When many small business owners start their company, most know exactly what products or services they want to offer and how to differentiate themselves from their competitors. They may even know exactly what they want their future office to look like once the company grows.

If you have a dream for your small business, chances are good that you haven’t been fantasizing about compliance with employment laws, safety regulations and payroll systems. Yet these aspects are vital to the smooth operation of a business, which is why hiring a human resources manager (or department) is a good idea.

HR managers have (unfairly) come to symbolize workplace political correctness and bureaucracy. They are often the punch lines of jokes about the banality of corporate life. Some business owners view HR departments as either a necessary evil or an unnecessary nuisance.

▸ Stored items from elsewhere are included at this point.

Lemma me_step token u expired w :
  (http (me_request token) w).1 = (if expired : bool then mkAnswer 401 None else profile u) →
  test_get_current_user (at_server default_base) token w =
    (negb expired && profile_passes u,
     if negb expired && profile_passes u then [PASSED "Get current user"] else [FAILED "Get current user"],
     (http (me_request token) w).2).
Proof.
  intros Ha. unfold test_get_current_user. rewrite (at_server_url _ "/api/v1/users/me") by done.
  change (to_request _ _) with (me_request token). destruct (http (me_request token) w) as [a w']. simpl in *. subst a.
  destruct expired; [done|]. unfold profile, render, response, profile_passes. rewrite user_json.
  destruct (email_out (u_email u)) as [e|]; [|done]. simpl. by destruct (String.eqb e _).
Qed.

Lemma empty_token_refused u w : (http (me_request "") w).1 ≠ profile u.
Proof.
  destruct (http_routed (me_request "") w get_current_user_info []) as [-> _]; [done..|].
  rewrite guarded_endpoint by done. unfold profile. destruct (render (RUser u)); discriminate.
Qed.

Lemma token_fresh n : token_expired n n = false.
Proof. unfold token_expired. apply Z.ltb_ge. apply Z.div_le_mono; unfold us_per_s; lia. Qed.

(** C31. The script against the running application.  Whatever the accounts, it
    commits nothing, and the health check passes.  Without an active account for
    its user name and password it stops after the login.  With one it goes on,
    and reports its check of [/users/me] as passed exactly when the account's
    address is the constant [admin@example.com], whatever user name it was given
    to log in with. *)
Theorem basic_api_test_spec environ w :
  let username := TEST_USERNAME environ in let password := TEST_PASSWORD environ in
  API_BASE_URL environ = default_base → username ≠ "" → password ≠ "" →
  db_ok (durable w) → (0 ≤ now w)%Z → (now w + 1800 * us_per_s ≤ dt_max)%Z →
  (∀ i u, users (durable w) !! i = Some u → (i < uuid_bound)%N) →
  let '(log, w') := main (at_server default_base) environ w in
  let w1 := (http (login_request username password) w).2 in
  durable w' = durable w ∧
  ((∀ u, ¬ TenantApi.credentials (durable w) username password u) →
     log = [PASSED "Health check"; FAILED "Login"; Info "Login failed, cannot proceed with authenticated tests."]) ∧
  (∀ u, TenantApi.credentials (durable w) username password u → ∃ rest,
     log = PASSED "Health check" :: Info "Login successful" ::
       (if negb (token_expired (now w) (now w1)) && profile_passes u then [PASSED "Get current user"]
        else [FAILED "Get current user"; Info "Get current user failed"]) ++ rest).
Proof.
  intros username password Hb Hu Hp Hok Hn Hmax Hids. unfold main. rewrite health_passes by done.
  unfold test_login. rewrite Hb, (at_server_url _ "/api/v1/auth/token") by done.
  change (to_request _ _) with (login_request username password).
  destruct (http (login_request username password) w) as [a w1] eqn:Hlog. simpl.
  destruct (login_answer _ _ _ _ _ Hok Hn Hmax Hids Hu Hp Hlog) as [Hd Ha].
  destruct (content a) as [j|] eqn:Hj.
  - destruct Ha as (u & token & Hc & -> & Hme). injection Hj as <-. simpl.
    assert (String.eqb token "" = false) as ->.
    { apply String.eqb_neq. intros ->. specialize (Hme w Hok eq_refl). rewrite token_fresh in Hme.
      by apply (empty_token_refused u w). }
    assert (db_ok (durable w1)) as Hok1 by (by rewrite Hd).
    specialize (Hme w1 Hok1). rewrite Hd in Hme. specialize (Hme eq_refl).
    rewrite (me_step _ _ _ _ Hme).
    pose proof (get_commits_nothing (me_request token) w1 eq_refl) as Hd2.
    destruct (http (me_request token) w1) as [a2 w2]. simpl in *.
    pose proof (tenants_step token w2) as Hd3.
    destruct (test_list_tenants _ token w2) as [[tid l4] w3]. simpl in *.
    assert (∃ l5 w4, (match non_empty tid with
      | Some t => test_list_users_in_tenant (at_server default_base) environ token t w3
      | None => ([Info "Skipping user tests as no tenant ID was retrieved."], w3) end) = (l5, w4) ∧
      durable w4 = durable w3) as (l5 & w4 & -> & Hd4).
    { destruct (non_empty tid) as [t|]; [|by eexists _, _]. pose proof (users_step environ token t w3) as Hd4.
      destruct (test_list_users_in_tenant _ _ _ _ _) as [l5 w4]. by eexists _, _. }
    split_and!.
    + by rewrite Hd4, Hd3, Hd2, Hd.
    + intros Hno. by destruct (Hno u).
    + intros u' Hc'. assert (u' = u) as ->.
      { destruct Hc as (Hl & He & _), Hc' as (Hl' & He' & _).
        apply (email_unique (durable w) (u_id u') (u_id u) u' u Hok Hl' Hl). congruence. }
      destruct (negb _ && _); simpl; by eexists.
  - destruct Ha as [Hno _].
    assert ((if Z.eqb (status a) 200 then None else None) = @None Json) as -> by (by destruct (Z.eqb _ _)).
    simpl. split_and!; [done|done|]. intros u Hc. by destruct (Hno u).
Qed.
End client_facts.

Definition sample_environ : gmap string string :=
  {[ "TEST_USERNAME" := "alice@acme.io"; "TEST_PASSWORD" := "wonderland" ]}.

(** The sample's Alice logs in, and the script calls her profile a failure. *)
Example basic_api_test_witness :
  durable (main (at_server default_base) sample_environ w0).2 = durable w0 ∧
  ∃ rest, (main (at_server default_base) sample_environ w0).1 =
    PASSED "Health check" :: Info "Login successful" :: FAILED "Get current user" :: Info "Get current user failed" :: rest.
Proof.
  assert (∀ i u, users (durable w0) !! i = Some u → (i < uuid_bound)%N) as Hids.
  { assert (map_Forall (λ i _, (i < uuid_bound)%N) (users (durable w0))) as HF
      by (apply (bool_decide_unpack _); vm_compute; exact I).
    intros i u Hi. exact (HF i u Hi). }
  assert (TenantApi.credentials (durable w0) (TEST_USERNAME sample_environ) (TEST_PASSWORD sample_environ) alice) as Hc
    by (vm_compute; auto).
  pose proof (basic_api_test_spec sample_environ w0 ltac:(vm_compute; reflexivity) ltac:(vm_compute; discriminate)
    ltac:(vm_compute; discriminate) w0_durable_ok ltac:(vm_compute; discriminate) ltac:(vm_compute; discriminate) Hids) as H.
  destruct (main (at_server default_base) sample_environ w0) as [log w'].
  destruct H as (Hd & _ & Hl). split; [exact Hd|]. destruct (Hl alice Hc) as [rest Hr]. exists rest.
  simpl. rewrite Hr. vm_compute. reflexivity.
Defined.

(** [API_BASE_URL] moves the health check and the login only: against a service
    elsewhere every later check is sent to the constant address and fails. *)
Example other_address :
  (main (at_server "http://api:8000") (<["API_BASE_URL" := "http://api:8000"]> sample_environ) w0).1 =
    [PASSED "Health check"; Info "Login successful"; FAILED "Get current user"; Info "Get current user failed";
     FAILED "List tenants"; Info "Skipping user tests as no tenant ID was retrieved."; Info "Basic API Tests Finished"].
Proof. vm_compute. reflexivity. Qed.
(** Accepting gets no further than the account that can not be created. *)
Lemma keeps_accept payload : keeps (S := S) K (InvitationApi.accept_invitation payload).
Proof.
  unfold InvitationApi.accept_invitation, InvitationApi.create_user_call, InvitationApi.unexpected.
  apply keeps_try; [|intros e; solve_sound]. apply keeps_bind; [solve_sound|]. intros i.
  apply keeps_bind; [solve_sound|]. intros i'. apply keeps_bind_raises; [solve_sound|].
  intros w. unfold try_catch, lift. destruct (InvitationApi.user_create_schema _ _ _ _) as [u|e];
    unfold mbind, M_bind, raise, mret, M_ret; simpl; [by eexists|]. destruct (is_value_error e); by eexists.
Qed.

Definition role_free_call (c : Call) : bool := writes_lost c || reads_only c || role_call c.

Lemma handler_kept c : role_free_call c = false → keeps (S := S) K (handler c).
Proof.
  destruct c; try discriminate; intros _; unfold handler, ApiKeys.create_api_key,
    create_with_user, _generate_api_key, InvitationApi.create_invitation,
    InvitationService.create_invitation, InvitationApi.verify_invitation_token,
    InvitationApi.revoke_invitation, InvitationApi.unexpected,
    get_invitation_with_details, require_permission_in_active_tenant, get_current_active_tenant,
    get_current_active_user, check_active_tenant_permission, scalar_exists, token_urlsafe, token_bytes.
  5: { apply keeps_bind; [apply keeps_accept|intros; apply keeps_ret]. }
  all: solve_sound.
Qed.

(** The role operations write neither keys nor invitations. *)
Lemma beside_create_role mk : keeps (S := S) (beside t0) (Crud.create (R := Role) mk).
Proof. by apply keeps_create. Qed.
Lemma beside_flush_role (r r' : Role) : keeps (S := S) (beside t0) (flush_row r r').
Proof. by apply keeps_flush_row. Qed.
Lemma beside_update_role (r : Role) patch : keeps (S := S) (beside t0) (Crud.update r patch).
Proof.
  unfold Crud.update. destruct (patch r); [apply beside_flush_role|].
  apply keeps_bind; [by apply keeps_exec|intros ?; apply keeps_ret].
Qed.
Lemma beside_refresh ns : keeps (S := S) (beside t0) (refresh_role ns).
Proof. induction ns as [|n ns IH]; simpl; solve_sound; eauto. Qed.
#[local] Hint Resolve beside_create_role beside_update_role beside_refresh : sound.
(* ===== verification/ModuleTable.v ===== *)
(** * The modules of [src/virtualstack]

    The top level of every module of the package, statement by statement: what
    it imports, what each definition binds and the names its header evaluates
    (decorators, bases, defaults, annotations, class attributes; builtins left
    out; of a dotted name the first component; a function's body is not run by the
    import).  Four statements depend on
    the environment and may raise: they are the [Action]s.  Calls of third-party
    code in the other definitions are taken not to raise, and the distributions
    of [requirements.txt] to be installed. *)

From stdpp Require Import base tactics list gmap strings.
From S2P Require Import Prelude PyStd Effects Imports.

Inductive Action :=
  | CreateSettings      (** [settings = Settings()] *)
  | CheckDatabaseUrl    (** [if not DATABASE_CONNECTION_URI: raise RuntimeError(...)] *)
  | CreateEngine        (** [engine = create_async_engine(...)] *)
  | CreateRedis.        (** [r = redis.from_url(...)] *)

(** ** The packages *)

Definition virtualstack : Name := ["virtualstack"].
Definition api : Name := virtualstack⋅"api".
Definition v1 : Name := api⋅"v1".
Definition endpoints : Name := v1⋅"endpoints".
Definition core : Name := virtualstack⋅"core".
Definition db : Name := virtualstack⋅"db".
Definition models : Name := virtualstack⋅"models".
Definition models_iam : Name := models⋅"iam".
Definition schemas : Name := virtualstack⋅"schemas".
Definition schemas_iam : Name := schemas⋅"iam".
Definition services : Name := virtualstack⋅"services".
Definition services_iam : Name := services⋅"iam".
(* ===== verification/History.v ===== *)
(** * Migration histories

    What [alembic upgrade] and [alembic downgrade] do over the revisions of
    [Migrations.v]: the revision graph is one line, every history keeps the
    catalogue well formed, the way up succeeds, which steps can be undone and
    which can not, and what the models expect that the migrations do not make. *)

From stdpp Require Import base tactics list gmap strings.
From Stdlib Require Import ZArith Lia.
From S2P Require Import Prelude Catalog Migrations States.
From S2P Require Permissions.

(** ** Runs *)

Lemma run_ddl_app ds ds' c : run_ddl (ds ++ ds') c = seq_ddl (run_ddl ds) (run_ddl ds') c.
Proof.
  revert c. induction ds as [|d ds IH]; intros c; simpl; [done|]. unfold seq_ddl in *.
  destruct (d c); [apply IH|done].
Qed.

(** The way from the base to the head. *)
Lemma linear_eq :
  linear = [r_schema; r_tables; r_seed; r_api_keys; r_scope; r_association; r_tenant_roles; r_admin].
Proof. reflexivity. Qed.

Lemma linear_all : linear ≡ₚ revisions.
Proof. rewrite linear_eq. unfold revisions. solve_Permutation. Qed.

Lemma linear_links n rv : linear !! n = Some rv → down_revision rv = version_at n.
Proof.
  rewrite linear_eq. destruct n as [|[|[|[|[|[|[|[|n]]]]]]]]; intros [= <-]; reflexivity.
Qed.

Section runs.
Context `{AlembicLaws}.

Lemma run_steps_app sts sts' c :
  run_steps (sts ++ sts') c = seq_ddl (run_steps sts) (run_steps sts') c.
Proof. unfold run_steps. rewrite fmap_app. apply run_ddl_app. Qed.

Lemma run_steps_one env st c : run_steps [(env, st)] c = run_step env st c.
Proof. unfold run_steps. simpl. unfold seq_ddl. by destruct (run_step env st c). Qed.

Lemma run_steps_then sts env st c c' :
  run_steps sts c = inl c' → run_steps (sts ++ [(env, st)]) c = run_step env st c'.
Proof. intros Hc. rewrite run_steps_app. unfold seq_ddl. by rewrite Hc, run_steps_one. Qed.

Lemma step_up env rv c c' :
  run_ddl (upgrade rv env) c = inl c' → at_version (version_rows (down_revision rv)) c' →
  run_step env (Up rv) c = inl (with_rows version_table (version_rows (Some (revision rv))) c').
Proof. intros Hc Hv. simpl. unfold seq_ddl. rewrite Hc. by apply record_present. Qed.

Lemma step_down env rv c c' :
  run_ddl (downgrade rv env) c = inl c' → at_version (version_rows (Some (revision rv))) c' →
  run_step env (Down rv) c = inl (with_rows version_table (version_rows (down_revision rv)) c').
Proof. intros Hc Hv. simpl. unfold seq_ddl. rewrite Hc. by apply record_present. Qed.

Lemma ups_snoc env n rv : linear !! n = Some rv → ups env (S n) = ups env n ++ [(env, Up rv)].
Proof. intros Hn. unfold ups. by rewrite (take_S_r _ _ _ Hn), fmap_app. Qed.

But if you own a business and want it to grow, investing in HR right away is the smart choice. This was the argument made in a recent “Slate” article called “In Defense of HR.” Why do you need an HR manager or department? Quite simply, because your company’s operations could come to a grinding halt without someone in charge of:

  • Compliance with labor laws regulating wages and hours
  • Compliance with workplace safety laws
  • Compliance with laws governing leave, such as the Family and Medical Leave Act
  • Making sure that the right people for each position are hired
  • Making sure that employees are fired or disciplined in ways that do not invite a discrimination or harassment complaint
  • Helping business owners create a diverse team of employees

You may not see the need for an HR manager when your business has only a few employees. But if you plan to grow, it is far easier to incorporate HR into the culture now than it will be when a workplace environment has already been established.

A human resources manager can protect your business from liability on many fronts. If and when things require expertise from outside the company, you should seek the help of an attorney specializing in business and commercial law.